I’ve always liked to keep things relatively simple and concise. This stated, I also realize that certain objectives have to be met, and the overal goal is to make it the best, most secure, and fastest, possible.
A recent client was developing their product upon PHP’s frameworks. PHP is quite robust, it’s fast, and it has many native features, with people creating several external modules for every day. I like PHP. My entire website is managed by PHP.
PHP is an interpreted language. This means that it has to be read in and parsed, then converted into machine code every time it is executed. This makes it slower than, say, CGIs written in C, or the ultimate, embedded within the webserver product itself.
Their problem was that whist their product was sound, it was not fast enough. They’ve added servers to the farm, and placed dedicated failover systems, but things still had a fairly arbitrarily high load.
I looked into their servers, and found that they were each running X processes of the common Apache server, rather stock, with PHP built as a module.

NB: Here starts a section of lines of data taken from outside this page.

(* ===== verification/Configuration.v ===== *)
(** * Reading the configuration

    Models the [Config] of [src/internal/api/http/http.go], the [LogConfig] and the
    [InitConfig] of the two commands ([src/cmd/silo-proxy-agent/config.go] and
    [src/cmd/silo-proxy-server/config.go], which differ in the type they fill and in
    one directory).  The libraries it calls are parameters: [godotenv.Load], what
    [adder] finds and decodes under the settings it was given, and
    [json.MarshalIndent]. *)
From stdpp Require Import base strings list gmap fin_maps.
From Stdlib Require Import ZArith Lia.
From S2P Require Import Prelude GoStd Logging.

(** ** The shared parts *)

Record PortRange : Type := mkPortRange { PR_Start : Z; PR_End : Z }.

Record HttpConfig : Type := mkHttpConfig {
  HttpPort : Z;
  AgentPortRange : PortRange;
  AdminAPIKey : string;
}.

Record LogConfig : Type := mkLogConfig { Level_ : string; Log_Http : HttpConfig }.

(** What [adder] was told before it reads. *)
Record Settings : Type := mkSettings {
  ad_ConfigName : string;
  ad_Paths : list string;
  ad_ConfigType : string;
  ad_KeyReplacer : option (string * string);
  ad_AutomaticEnv : bool;
  ad_Bound : list (string * string);
}.

Definition no_settings : Settings := mkSettings "" [] "" None false [].

Definition Environ := gmap string string.

(** The libraries, for a configuration of type [C].  [Unmarshal] fills the value it
    is given, and may leave it changed when it fails. *)
Record Libraries (C : Type) : Type := mkLibraries {
  godotenv_Load : Environ → Environ;
  ReadInConfig : Settings → option error;
  Unmarshal : Settings → Environ → C → C * option error;
  MarshalIndent : C → result string;
}.
Arguments mkLibraries {C} _ _ _ _.
Arguments godotenv_Load {C} _ _.
Arguments ReadInConfig {C} _ _.
Arguments Unmarshal {C} _ _ _ _.
Arguments MarshalIndent {C} _ _.

(** The globals [InitConfig] works on. *)
Record Boot (C : Type) : Type := mkBoot {
  bt_config : C;
  bt_environ : Environ;
  bt_adder : Settings;
  bt_logger : Logger;
  bt_stdout : list string;
}.
Arguments mkBoot {C} _ _ _ _ _.
Arguments bt_config {C} _.
Arguments bt_environ {C} _.
Arguments bt_adder {C} _.
Arguments bt_logger {C} _.
Arguments bt_stdout {C} _.

Section InitConfig.
Context {C : Type} (lib : Libraries C) (log_level : C → string) (dir : string).

Definition on_adder (f : Settings → Settings) : M (Boot C) unit :=
  modify (λ b, mkBoot (bt_config b) (bt_environ b) (f (bt_adder b)) (bt_logger b) (bt_stdout b)).

Definition SetConfigName (name : string) : M (Boot C) unit :=
  on_adder (λ a, mkSettings name (ad_Paths a) (ad_ConfigType a) (ad_KeyReplacer a) (ad_AutomaticEnv a) (ad_Bound a)).
Definition AddConfigPath (path : string) : M (Boot C) unit :=
  on_adder (λ a, mkSettings (ad_ConfigName a) (ad_Paths a ++ [path]) (ad_ConfigType a) (ad_KeyReplacer a)
                   (ad_AutomaticEnv a) (ad_Bound a)).
Definition SetConfigType (type : string) : M (Boot C) unit :=
  on_adder (λ a, mkSettings (ad_ConfigName a) (ad_Paths a) type (ad_KeyReplacer a) (ad_AutomaticEnv a) (ad_Bound a)).
Definition SetEnvKeyReplacer (old new : string) : M (Boot C) unit :=
  on_adder (λ a, mkSettings (ad_ConfigName a) (ad_Paths a) (ad_ConfigType a) (Some (old, new)) (ad_AutomaticEnv a)
                   (ad_Bound a)).
Definition AutomaticEnv : M (Boot C) unit :=
  on_adder (λ a, mkSettings (ad_ConfigName a) (ad_Paths a) (ad_ConfigType a) (ad_KeyReplacer a) true (ad_Bound a)).
Definition BindEnv (key var : string) : M (Boot C) unit :=
  on_adder (λ a, mkSettings (ad_ConfigName a) (ad_Paths a) (ad_ConfigType a) (ad_KeyReplacer a) (ad_AutomaticEnv a)
                   (ad_Bound a ++ [(key, var)])).

Definition load_dotenv : M (Boot C) unit :=
  modify (λ b, mkBoot (bt_config b) (godotenv_Load lib (bt_environ b)) (bt_adder b) (bt_logger b) (bt_stdout b)).

(** [adder.Unmarshal(&config)] *)
Definition unmarshal : M (Boot C) (option error) := λ b,
  let (c, err) := Unmarshal lib (bt_adder b) (bt_environ b) (bt_config b) in
  Ret err (mkBoot c (bt_environ b) (bt_adder b) (bt_logger b) (bt_stdout b)).

Definition Println (line : string) : M (Boot C) unit :=
  modify (λ b, mkBoot (bt_config b) (bt_environ b) (bt_adder b) (bt_logger b) (bt_stdout b ++ [line])).

Definition in_boot_logger {A} : M Logger A → M (Boot C) A :=
  zoom bt_logger (λ l b, mkBoot (bt_config b) (bt_environ b) (bt_adder b) l (bt_stdout b)).

(** [if err != nil { panic(err) }] *)
Definition must (err : option error) : M (Boot C) unit :=
  match err with Some e => panic (Error e) | None => mret () end.

Definition InitConfig : M (Boot C) unit :=
  _ ← load_dotenv;
  _ ← SetConfigName "application";
  _ ← AddConfigPath ".";
  _ ← AddConfigPath dir;
  _ ← SetConfigType "yaml";
  _ ← SetEnvKeyReplacer "." "_";
  _ ← AutomaticEnv;
  _ ← BindEnv "telegram.token" "TELEGRAM_TOKEN";
  _ ← BindEnv "openrouter.apiKey" "OPENROUTER_API_KEY";
  b ← get;
  _ ← must (ReadInConfig lib (bt_adder b));
  err ← unmarshal;
  _ ← must err;
  b ← get;
  _ ← in_boot_logger (initLogger (log_level (bt_config b)));
  if decide (ToUpper (log_level (bt_config b)) = LOG_LEVEL_DEBUG) then
    match MarshalIndent lib (bt_config b) with
    | Ok configJSON => _ ← Println "Config loaded:"; Println configJSON
    | Err _ => mret ()
    end
  else mret ().
End InitConfig.

(** ** Facts *)

(** What [adder] is told when the process starts. *)
Definition init_settings (dir : string) : Settings :=
  mkSettings "application" ["."; dir] "yaml" (Some (".", "_")) true
    [("telegram.token", "TELEGRAM_TOKEN"); ("openrouter.apiKey", "OPENROUTER_API_KEY")].

(** What is printed of a configuration. *)
Definition printed {C} (lib : Libraries C) (log_level : C → string) (c : C) : list string :=
  if decide (level_of (log_level c) = LevelDebug) then
    match MarshalIndent lib c with Ok configJSON => ["Config loaded:"; configJSON] | Err _ => [] end
  else [].

Lemma level_of_debug name : level_of name = LevelDebug ↔ ToUpper name = LOG_LEVEL_DEBUG.
Proof.
  unfold level_of, LOG_LEVEL_ERROR, LOG_LEVEL_WARNING, LOG_LEVEL_INFO, LOG_LEVEL_DEBUG, LevelDebug, LevelError,
    LevelWarn, LevelInfo.
  repeat case_decide; split; intros; congruence.
Qed.

Lemma printed_eq {C} (lib : Libraries C) log_level c :
  printed lib log_level c =
    if decide (ToUpper (log_level c) = LOG_LEVEL_DEBUG) then
      match MarshalIndent lib c with Ok configJSON => ["Config loaded:"; configJSON] | Err _ => [] end
    else [].
Proof.
  unfold printed. destruct (decide (ToUpper (log_level c) = LOG_LEVEL_DEBUG)) as [H|H];
    rewrite <- level_of_debug in H; [by rewrite decide_True|by rewrite decide_False].
Qed.

(** [InitConfig] of a process that starts, as one function. *)
Lemma InitConfig_run {C} (lib : Libraries C) log_level dir zero env l out :
  let env' := godotenv_Load lib env in
  let s := init_settings dir in
  InitConfig lib log_level dir (mkBoot zero env no_settings l out) =
    match ReadInConfig lib s with
    | Some e => Panic (Error e) (mkBoot zero env' s l out)
    | None =>
        match Unmarshal lib s env' zero with
        | (c, Some e) => Panic (Error e) (mkBoot c env' s l out)
        | (c, None) => Ret () (mkBoot c env' s (mkLogger (level_of (log_level c)) (lg_Out l))
                                 (out ++ printed lib log_level c))
        end
    end.
Proof.
  cbv zeta. unfold InitConfig. do 10 (etrans; [refine (bind_run _ _ _ _ _ eq_refl)|]; simpl).
  fold (init_settings dir).
  destruct (ReadInConfig lib (init_settings dir)) as [e|]; [done|]. erewrite bind_run by done.
  destruct (Unmarshal lib (init_settings dir) _ zero) as [c [e|]] eqn:E.
  - erewrite bind_run; [|unfold unmarshal; cbn [bt_adder bt_environ bt_config]; by rewrite E]. done.
  - erewrite bind_run; [|unfold unmarshal; cbn [bt_adder bt_environ bt_config]; by rewrite E].
    do 3 (etrans; [refine (bind_run _ _ _ _ _ eq_refl)|]; simpl). rewrite printed_eq.
    destruct (decide (ToUpper (log_level c) = LOG_LEVEL_DEBUG)); [|by rewrite app_nil_r].
    destruct (MarshalIndent lib c); [|by rewrite app_nil_r]. unfold Println, modify, mbind, M_bind. simpl.
    by rewrite <- app_assoc.
Qed.
(* ===== verification/PortConcurrency.v ===== *)
(** * PortManager under concurrent callers

    [Allocate] and [Release] of [src/internal/api/http/port_manager.go] are
    called from several goroutines.  [Allocate] receives from the channel
    before it takes the mutex and [Release] sends to the channel after it has
    given the mutex back, so between the two a port is in neither place.  Here
    each channel operation and each critical section is one step, and any
    number of calls interleave.  The specification the interleaving refines is
    an atomic map from ports to agents, with the calls and what they return. *)
From stdpp Require Import base strings list gmap fin_maps relations list_numbers.
From Stdlib Require Import ZArith Lia.
From S2P Require Import Prelude GoStd PortManager.

(** Where a goroutine is inside a call. *)
Inductive thread : Type :=
  | TAlloc (agentID : string)              (** before the [select] *)
  | TAllocGot (agentID : string) (port : Z)  (** received, before [pm.mu.Lock()] *)
  | TAllocDone (r : result Z)
  | TRelease (port : Z)                    (** before [pm.mu.Lock()] *)
  | TReleaseDel (port : Z)                 (** after [pm.mu.Unlock()], before the send *)
  | TReleaseDone.

Record sys : Type := mkSys { spm : PortManager; threads : gmap nat thread }.

Inductive step : sys → sys → Prop :=
  | step_call pm ts t th :
      ts !! t = None → (∃ a, th = TAlloc a) ∨ (∃ p, th = TRelease p) →
      step (mkSys pm ts) (mkSys pm (<[t := th]> ts))
  | step_recv pm ts t a p c' :
      ts !! t = Some (TAlloc a) →
      ch_try_recv (availablePorts pm) = Ret (Some p) c' →
      step (mkSys pm ts) (mkSys (set_availablePorts c' pm) (<[t := TAllocGot a p]> ts))
  | step_exhausted pm ts t a c' :
      ts !! t = Some (TAlloc a) →
      ch_try_recv (availablePorts pm) = Ret None c' →
      step (mkSys pm ts) (mkSys pm (<[t := TAllocDone (Err (err_exhausted pm))]> ts))
  | step_record pm ts t a p :
      ts !! t = Some (TAllocGot a p) →
      step (mkSys pm ts)
           (mkSys (set_allocatedPorts (<[p := a]> (allocatedPorts pm)) pm)
                  (<[t := TAllocDone (Ok p)]> ts))
  | step_release_unknown pm ts t p :
      ts !! t = Some (TRelease p) → allocatedPorts pm !! p = None →
      step (mkSys pm ts) (mkSys pm (<[t := TReleaseDone]> ts))
  | step_release_delete pm ts t p a :
      ts !! t = Some (TRelease p) → allocatedPorts pm !! p = Some a →
      step (mkSys pm ts)
           (mkSys (set_allocatedPorts (delete p (allocatedPorts pm)) pm)
                  (<[t := TReleaseDel p]> ts))
  | step_release_send pm ts t p c' :
      ts !! t = Some (TReleaseDel p) →
      ch_send p (availablePorts pm) = Ret () c' →
      step (mkSys pm ts) (mkSys (set_availablePorts c' pm) (<[t := TReleaseDone]> ts)).

Definition init (pm : PortManager) : sys := mkSys pm ∅.

(** ** The invariant *)

Definition in_flight (th : thread) : option Z :=
  match th with
  | TAllocGot _ p | TReleaseDel p => Some p
  | _ => None
  end.

Definition flying (s : sys) : list Z := gather in_flight (threads s).

Record ports_ok (r0 r1 : Z) (s : sys) : Prop := {
  so_open : ch_closed (availablePorts (spm s)) = false;
  so_cap : ch_cap (availablePorts (spm s)) = length (range_ports r0 r1);
  so_partition :
    pool (spm s) ++ flying s ++ keys (allocatedPorts (spm s)) ≡ₚ range_ports r0 r1;
}.

Section Invariant.
Context (r0 r1 : Z).

Lemma ports_ok_init pm :
  pm_ok pm → rangeStart pm = r0 → rangeEnd pm = r1 → ports_ok r0 r1 (init pm).
Proof.
  intros Hok <- <-. split; simpl; [apply Hok|apply Hok|].
  unfold flying. simpl. rewrite gather_empty. simpl. apply Hok.
Qed.

Lemma flying_insert pm ts t th th' :
  ts !! t = Some th →
  option_list (in_flight th) ++ flying (mkSys pm (<[t := th']> ts))
    ≡ₚ option_list (in_flight th') ++ flying (mkSys pm ts).
Proof.
  intros Ht. unfold flying. simpl. rewrite (gather_delete in_flight ts t th Ht).
  rewrite gather_insert. solve_Permutation.
Qed.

The first project I undertook was testing various solutions, the first of which being a caching product for PHP itself. Being that they are still in their infancy ‘dotcom’ stage, this meant that there was little chance at purchasing Zend’s flagship product, and Zend Optimizer is closed to any configuration, so this will limit my testing abilities. So, I set out to test Turck MMCache, ionCube, and APC.
ionCube is also a closed product, and although I have a rather good relationship with it’s author (we once spoke about working together to port his product to MacOS X), opinions were voiced about ‘not getting into a closed source system’, of which I agree – but still wished to have some numerics!
I found that Zend’s free Optimizer product placed first in a few tests, but overall, the winner was Turck MMCache, with it’s ability to use SHM and disk spanning. ionCube came afterwards, followed by APC.
This significantly raised the burden upon the servers – they were able to connect and send off data quite fast after the initial scripts were cached. The client was quite pleased.
I was not yet done.
After analyzing the flow of their software, I made note of how image-heavy their software was, and they did not have dedicated systems for serving the images. Rather than attempt to entirely change their existing system – with a nearly-null budget, I setup a secondary webserver, a modified boa, to serve the static images, with a customized squid cache acting as an http accelerator.
The end result: Pages that were taking over 40 seconds to process, were now rendering in under two seconds, with less load, upon the exact same hardware.